#### [What is expected]
Once you reach the line that holds "Ok (row, wb)" in the listing below, output it and every line after it through the line that holds "- an exception", word for word.

#### [Records for this task]
(** [min(cap, 0.4 + n*0.2)] takes one of four values. *)
Lemma count_risk_cases (cap : Q) (n : nat) :
  cap <= 1 ->
  let risk := Qmin cap (0.4 + inject_Z (Z.of_nat n) * 0.2) in
  (n = 0%nat /\ risk == Qmin cap 0.4) \/ (n = 1%nat /\ risk == Qmin cap 0.6) \/
  (n = 2%nat /\ risk == Qmin cap 0.8) \/ ((3 <= n)%nat /\ risk == cap).
Proof.
  intros Hcap risk. subst risk.
  destruct n as [|[|[|n]]].
  - left. split; [reflexivity|].
    apply Q.min_compat; [reflexivity|]. vm_compute. reflexivity.
  - right; left. split; [reflexivity|].
    apply Q.min_compat; [reflexivity|]. vm_compute. reflexivity.
  - right; right; left. split; [reflexivity|].
    apply Q.min_compat; [reflexivity|]. vm_compute. reflexivity.
  - right; right; right. split; [lia|].
    apply Q.min_l.
    assert (H3 : 3 <= inject_Z (Z.of_nat (S (S (S n))))).
    { change 3 with (inject_Z 3). rewrite <- Zle_Qle. lia. }
    lra.
Qed.

Lemma split_nonempty (sep : ascii) (s : string) : (1 <= List.length (Text.split sep s))%nat.
Proof.
  induction s as [|c rest IH]; simpl.
  - lia.
  - destruct (Ascii.eqb c sep); simpl; [lia|].
    destruct (Text.split sep rest); simpl in *; lia.
Qed.

Lemma num_items_pos (s : string) : (1 <= num_items s)%nat.
Proof. apply split_nonempty. Qed.

Ltac counted_step cap n :=
  destruct (count_risk_cases cap n ltac:(vm_compute; discriminate))
    as [[_ H]|[[_ H]|[[_ H]|[_ H]]]];
  match goal with
  | |- exact_step (mkStep _ _ _ _ _ _) =>
      eapply (exact_step_intro _ _ _ _ _ _ H); vm_compute; reflexivity
  end.

Lemma Ok_inj {A : Type} (a b : A) : Ok a = Ok b -> a = b.
Proof. intro H. injection H as ->. reflexivity. Qed.
Lemma findAtom_Ok (spInfo : SpeciesInfo) (mp : vector3 Q)
  (at1 cur at2 : nat) (l : list (vector3 Q)) (w w' : World) (a : nat) :
  findAtom spInfo mp at1 cur at2 l w = Ok (a, w') ->
  w' = w /\
  (forall k pos2, l !! k = Some pos2 ->
     (circDistanceSquared mp pos2 < MIN_SYMM_TOL)%Q ->
     (nth_Q (moveScale spInfo) at1 == nth_Q (moveScale spInfo) (at2 + k))%Q) /\
  ((a = cur /\
    forall pos2, In pos2 l -> ~ (circDistanceSquared mp pos2 < MIN_SYMM_TOL)%Q)
   \/ (exists k pos2, a = (at2 + k)%nat /\ l !! k = Some pos2 /\
         (circDistanceSquared mp pos2 < MIN_SYMM_TOL)%Q /\
         forall k' pos', (k < k')%nat -> l !! k' = Some pos' ->
           ~ (circDistanceSquared mp pos' < MIN_SYMM_TOL)%Q)).
Proof.
  revert cur at2. induction l as [|p rest IH]; intros cur at2; cbn [findAtom].
  - unfold ret. intros [= <- <-]. split; [reflexivity|].
    split; [intros k pos2 Hk; now rewrite lookup_nil in Hk|].
    left. split; [reflexivity | intros ? []].
  - destruct (Qltb _ _) eqn:Hb; [destruct (Qeq_bool _ _) eqn:Hs|].
    + intros Hrun. destruct (IH _ _ Hrun) as (-> & Hscale & Hlast).
      split; [reflexivity|]. split.
      * intros [|k] pos2 Hk Hlt.
        -- rewrite Nat.add_0_r. now apply Qeq_bool_iff.
        -- replace (at2 + Datatypes.S k)%nat with (Datatypes.S at2 + k)%nat by lia.
           now apply (Hscale k pos2).
      * right. destruct Hlast as [[-> Hnone] | (k & pos2 & -> & Hk & Hlt & Hafter)].
        -- exists 0%nat, p. split; [lia|]. split; [reflexivity|].
           split; [now apply Qltb_lt|].
           intros [|k'] pos' Hlt' Hk'; [lia|].
           apply Hnone. apply list_elem_of_In, list_elem_of_lookup. now exists k'.
        -- exists (Datatypes.S k), pos2. split; [lia|]. split; [exact Hk|].
           split; [exact Hlt|].
           intros [|k'] pos' Hlt' Hk'; [lia|].
           apply (Hafter k' pos'); [lia | exact Hk'].
    + discriminate.
    + intros Hrun. destruct (IH _ _ Hrun) as (-> & Hscale & Hlast).
      apply Qltb_nlt in Hb.
      split; [reflexivity|]. split.
      * intros [|k] pos2 Hk Hlt.
        -- cbn in Hk. injection Hk as <-. contradiction.
        -- replace (at2 + Datatypes.S k)%nat with (Datatypes.S at2 + k)%nat by lia.
           now apply (Hscale k pos2).
      * destruct Hlast as [[-> Hnone] | (k & pos2 & -> & Hk & Hlt & Hafter)].
        -- left. split; [reflexivity|].
           intros pos2 [<- | Hin]; [exact Hb | now apply Hnone].
        -- right. exists (Datatypes.S k), pos2. split; [lia|]. split; [exact Hk|].
           split; [exact Hlt|].
           intros [|k'] pos' Hlt' Hk'; [lia|].
           apply (Hafter k' pos'); [lia | exact Hk'].
Qed.

Lemma atomMapEntry_inv (s : Symmetries) (sp : nat) (spInfo : SpeciesInfo)
  (at1 : nat) (pos1 : vector3 Q) (iRot : nat) (m : matrix3 Z) (w1 : World) :
  match atomMapEntry s sp spInfo at1 pos1 iRot m w1 with
  | Ok (a, _) =>
      exists w2, findAtom spInfo (mvmul (m_i2d m) pos1) at1
                   (slotBefore (atomMap s) sp at1 iRot) 0 (atpos spInfo) w1
                 = Ok (a, w2)
  | Died msg =>
      findAtom spInfo (mvmul (m_i2d m) pos1) at1
        (slotBefore (atomMap s) sp at1 iRot) 0 (atpos spInfo) w1 = Died msg
  | OutOfFuel => False
  end.
Proof.
  unfold atomMapEntry, bind.
  destruct (findAtom _ _ _ _ _ _ w1) as [[a w2]| |] eqn:Hf.
  - destruct (shouldPrintMatrices s); cbn; now exists w2.
  - reflexivity.
  - now apply findAtom_returns in Hf.
Qed.

Lemma atomMapRow_inv (s : Symmetries) (sp : nat) (spInfo : SpeciesInfo)
  (at1 : nat) (pos1 : vector3 Q) (w1 : World) :
  match atomMapRow s sp spInfo at1 pos1 w1 with
  | Ok (row, _) =>
      exists wa wb,
        mapMi (atomMapEntry s sp spInfo at1 pos1) (sym s) wa = Ok (row, wb)
  | Died msg =>
      exists wa,
        mapMi (atomMapEntry s sp spInfo at1 pos1) (sym s) wa = Died msg
  | OutOfFuel => False
  end.
Proof.
  unfold atomMapRow, bind.
  destruct (when _ _ w1) as [[[] wa]| |] eqn:Hw;
    [|destruct (shouldPrintMatrices s); discriminate ..].
  destruct (mapMi _ _ wa) as [[row wb]| |] eqn:Hr.
  - destruct (shouldPrintMatrices s); cbn; now exists wa, wb.
  - now exists wa.
  - apply mapMi_returns in Hr; [exact Hr|].
    intros iRot m w2 _ Hoof.
    pose proof (atomMapEntry_inv s sp spInfo at1 pos1 iRot m w2) as Hinv.
    now rewrite Hoof in Hinv.
Qed.

Lemma atomMapSpecies_returns (s : Symmetries) (sp : nat) (spInfo : SpeciesInfo)
  (w1 : World) :
  atomMapSpecies s sp spInfo w1 <> OutOfFuel.
Proof.
  unfold atomMapSpecies. apply mapMi_returns.
  intros at1 pos1 w2 _ Hoof.
  pose proof (atomMapRow_inv s sp spInfo at1 pos1 w2) as Hinv.
  now rewrite Hoof in Hinv.
Qed.
(** * jdump: a stream of JSON documents separated by a sentinel line

    A shallow embedding of [src/jdump.py] and the properties of its
    separator framer ([_reader]), stream reader ([DumpReader]), stream
    writer ([DumpWriter]), transactional opener ([DumpOpener]) and the
    two functions over whole files, [load] and [dump].

    Conventions of the embedding:
    - a Python [str] is a list of code points ([pystr]);
    - an exception is a value of [exn]; a call that may raise returns a
      [result]; a method that mutates its object returns the new object;
    - a generator over a finite input is the finite trace of what it
      yields, closed by how it ends ([generator]);
    - what the Python runtime provides and this file does not define
      (floats, [hash], [os.path.abspath]) is a [PyEnv]. *)

From Stdlib Require Import ZArith NArith List Ascii String Lia.
From Stdlib Require Import Decimal DecimalFacts DecimalPos DecimalN DecimalZ.
From stdpp Require Import base tactics option list gmap sorting.

Local Open Scope N_scope.
Set Warnings "-register-all".

(** ** Python strings *)

Module Py.

(** A character is its Unicode code point. *)
Definition pystr : Type := list N.

(** An ASCII literal as a Python string. *)
Definition str (s : string) : pystr := map N_of_ascii (list_ascii_of_string s).

Definition dquote : N := 34.
Definition backslash : N := 92.
Definition newline : N := 10.
Definition creturn : N := 13.

(** [c in chars] for a character. *)
Definition char_in (chars : pystr) (c : N) : bool := existsb (N.eqb c) chars.

(** [str.isspace] on one character: bidirectional type WS, B or S, or
    general category Zs (CPython's [_PyUnicode_IsWhitespace]). *)
Definition isspace (c : N) : bool :=
  ((9 <=? c) && (c <=? 13)) || ((28 <=? c) && (c <=? 32))
  || (c =? 133) || (c =? 160) || (c =? 5760)
  || ((8192 <=? c) && (c <=? 8202))
  || (c =? 8232) || (c =? 8233) || (c =? 8239) || (c =? 8287) || (c =? 12288).

(** [s.lstrip(...)] with the stripped characters given by a predicate. *)
Fixpoint lstrip_by (p : N -> bool) (s : pystr) : pystr :=
  match s with
  | [] => []
  | c :: s' => if p c then lstrip_by p s' else s
  end.

Definition rstrip_by (p : N -> bool) (s : pystr) : pystr :=
  rev (lstrip_by p (rev s)).

(** [s.rstrip(chars)] *)
Definition rstrip (s chars : pystr) : pystr := rstrip_by (char_in chars) s.

(** [s.strip()] *)
Definition strip (s : pystr) : pystr := rstrip_by isspace (lstrip_by isspace s).

(** [''.join(parts)] *)
Definition join (parts : list pystr) : pystr := concat parts.

(** [sep.join(parts)] *)
Fixpoint join_with (sep : pystr) (parts : list pystr) : pystr :=
  match parts with
  | [] => []
  | [x] => x
  | x :: rest => x ++ sep ++ join_with sep rest
  end.

(** [s.startswith(prefix)] *)
Fixpoint startswith (s prefix : pystr) {struct prefix} : bool :=
  match prefix, s with
  | [], _ => true
  | p :: prefix', c :: s' => (c =? p) && startswith s' prefix'
  | _ :: _, [] => false
  end.

(** [s.endswith(suffix)] *)
Definition endswith (s suffix : pystr) : bool := startswith (rev s) (rev suffix).

(** [sub in s] for strings: [sub] occurs in [s] as a substring. *)
Fixpoint contains (s sub : pystr) : bool :=
  startswith s sub ||
  match s with
  | [] => false
  | _ :: s' => contains s' sub
  end.

(** [s[:-n]] for [n > 0] *)
Definition drop_last (n : nat) (s : pystr) : pystr := take (length s - n) s.

(** [s < t] on [str]: lexicographic on code points. *)
Fixpoint str_ltb (s t : pystr) : bool :=
  match s, t with
  | _, [] => false
  | [], _ :: _ => true
  | a :: s', b :: t' => (a <? b) || ((a =? b) && str_ltb s' t')
  end.

(** [os.path.basename] (posixpath): what follows the last slash. *)
Definition basename (p : pystr) : pystr :=
  fold_left (fun acc c => if c =? 47 then [] else acc ++ [c]) p [].

(** Iterating a text stream opened with universal newlines (the default
    of [io.open] in text mode): each of [\n], [\r] and [\r\n] ends a line
    and is handed over as [\n]; a last line with no terminator is handed
    over as it is. [cur] is the line read so far. *)
Fixpoint readlines_from (cur : pystr) (text : pystr) : list pystr :=
  match text with
  | [] => match cur with [] => [] | _ => [cur] end
  | c :: text' =>
      if c =? newline then (cur ++ [newline]) :: readlines_from [] text'
      else if c =? creturn then
        match text' with
        | c' :: text'' =>
            if c' =? newline then (cur ++ [newline]) :: readlines_from [] text''
            else (cur ++ [newline]) :: readlines_from [] text'
        | [] => [cur ++ [newline]]
        end
      else readlines_from (cur ++ [c]) text'
  end.

Definition readlines (text : pystr) : list pystr := readlines_from [] text.

End Py.
Import Py.

(** ** Exceptions, results, generators *)

(** The exceptions this program raises or lets through. [IOError] is the
    one [DumpOpener] raises for a mode it does not support, [OSError]
    what reading a file that is not gzip through gzip raises
    ([BadGzipFile]); [ValueError] stands for its subclasses
    [UnicodeDecodeError] and [UnicodeEncodeError] too. *)
Inductive exn : Set :=
| AssertionError
| StopIteration
| JSONDecodeError
| ValueError
| IOError
| FileNotFoundError
| FileExistsError
| OSError
| AttributeError.

Inductive result (A : Type) : Type :=
| Ok (a : A)
| Err (e : exn).
Arguments Ok {A} a.
Arguments Err {A} e.

#[global] Instance result_ret : MRet result := fun A a => Ok a.
#[global] Instance result_bind : MBind result := fun A B f m =>
  match m with
  | Ok a => f a
  | Err e => Err e
  end.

#### [Exercise output]
        mapMi (atomMapEntry s sp spInfo at1 pos1) (sym s) wa = Ok (row, wb)
  | Died msg =>
      exists wa,
        mapMi (atomMapEntry s sp spInfo at1 pos1) (sym s) wa = Died msg
  | OutOfFuel => False
  end.
Proof.
  unfold atomMapRow, bind.
  destruct (when _ _ w1) as [[[] wa]| |] eqn:Hw;
    [|destruct (shouldPrintMatrices s); discriminate ..].
  destruct (mapMi _ _ wa) as [[row wb]| |] eqn:Hr.
  - destruct (shouldPrintMatrices s); cbn; now exists wa, wb.
  - now exists wa.
  - apply mapMi_returns in Hr; [exact Hr|].
    intros iRot m w2 _ Hoof.
    pose proof (atomMapEntry_inv s sp spInfo at1 pos1 iRot m w2) as Hinv.
    now rewrite Hoof in Hinv.
Qed.

Lemma atomMapSpecies_returns (s : Symmetries) (sp : nat) (spInfo : SpeciesInfo)
  (w1 : World) :
  atomMapSpecies s sp spInfo w1 <> OutOfFuel.
Proof.
  unfold atomMapSpecies. apply mapMi_returns.
  intros at1 pos1 w2 _ Hoof.
  pose proof (atomMapRow_inv s sp spInfo at1 pos1 w2) as Hinv.
  now rewrite Hoof in Hinv.
Qed.
(** * jdump: a stream of JSON documents separated by a sentinel line

    A shallow embedding of [src/jdump.py] and the properties of its
    separator framer ([_reader]), stream reader ([DumpReader]), stream
    writer ([DumpWriter]), transactional opener ([DumpOpener]) and the
    two functions over whole files, [load] and [dump].

    Conventions of the embedding:
    - a Python [str] is a list of code points ([pystr]);
    - an exception is a value of [exn]; a call that may raise returns a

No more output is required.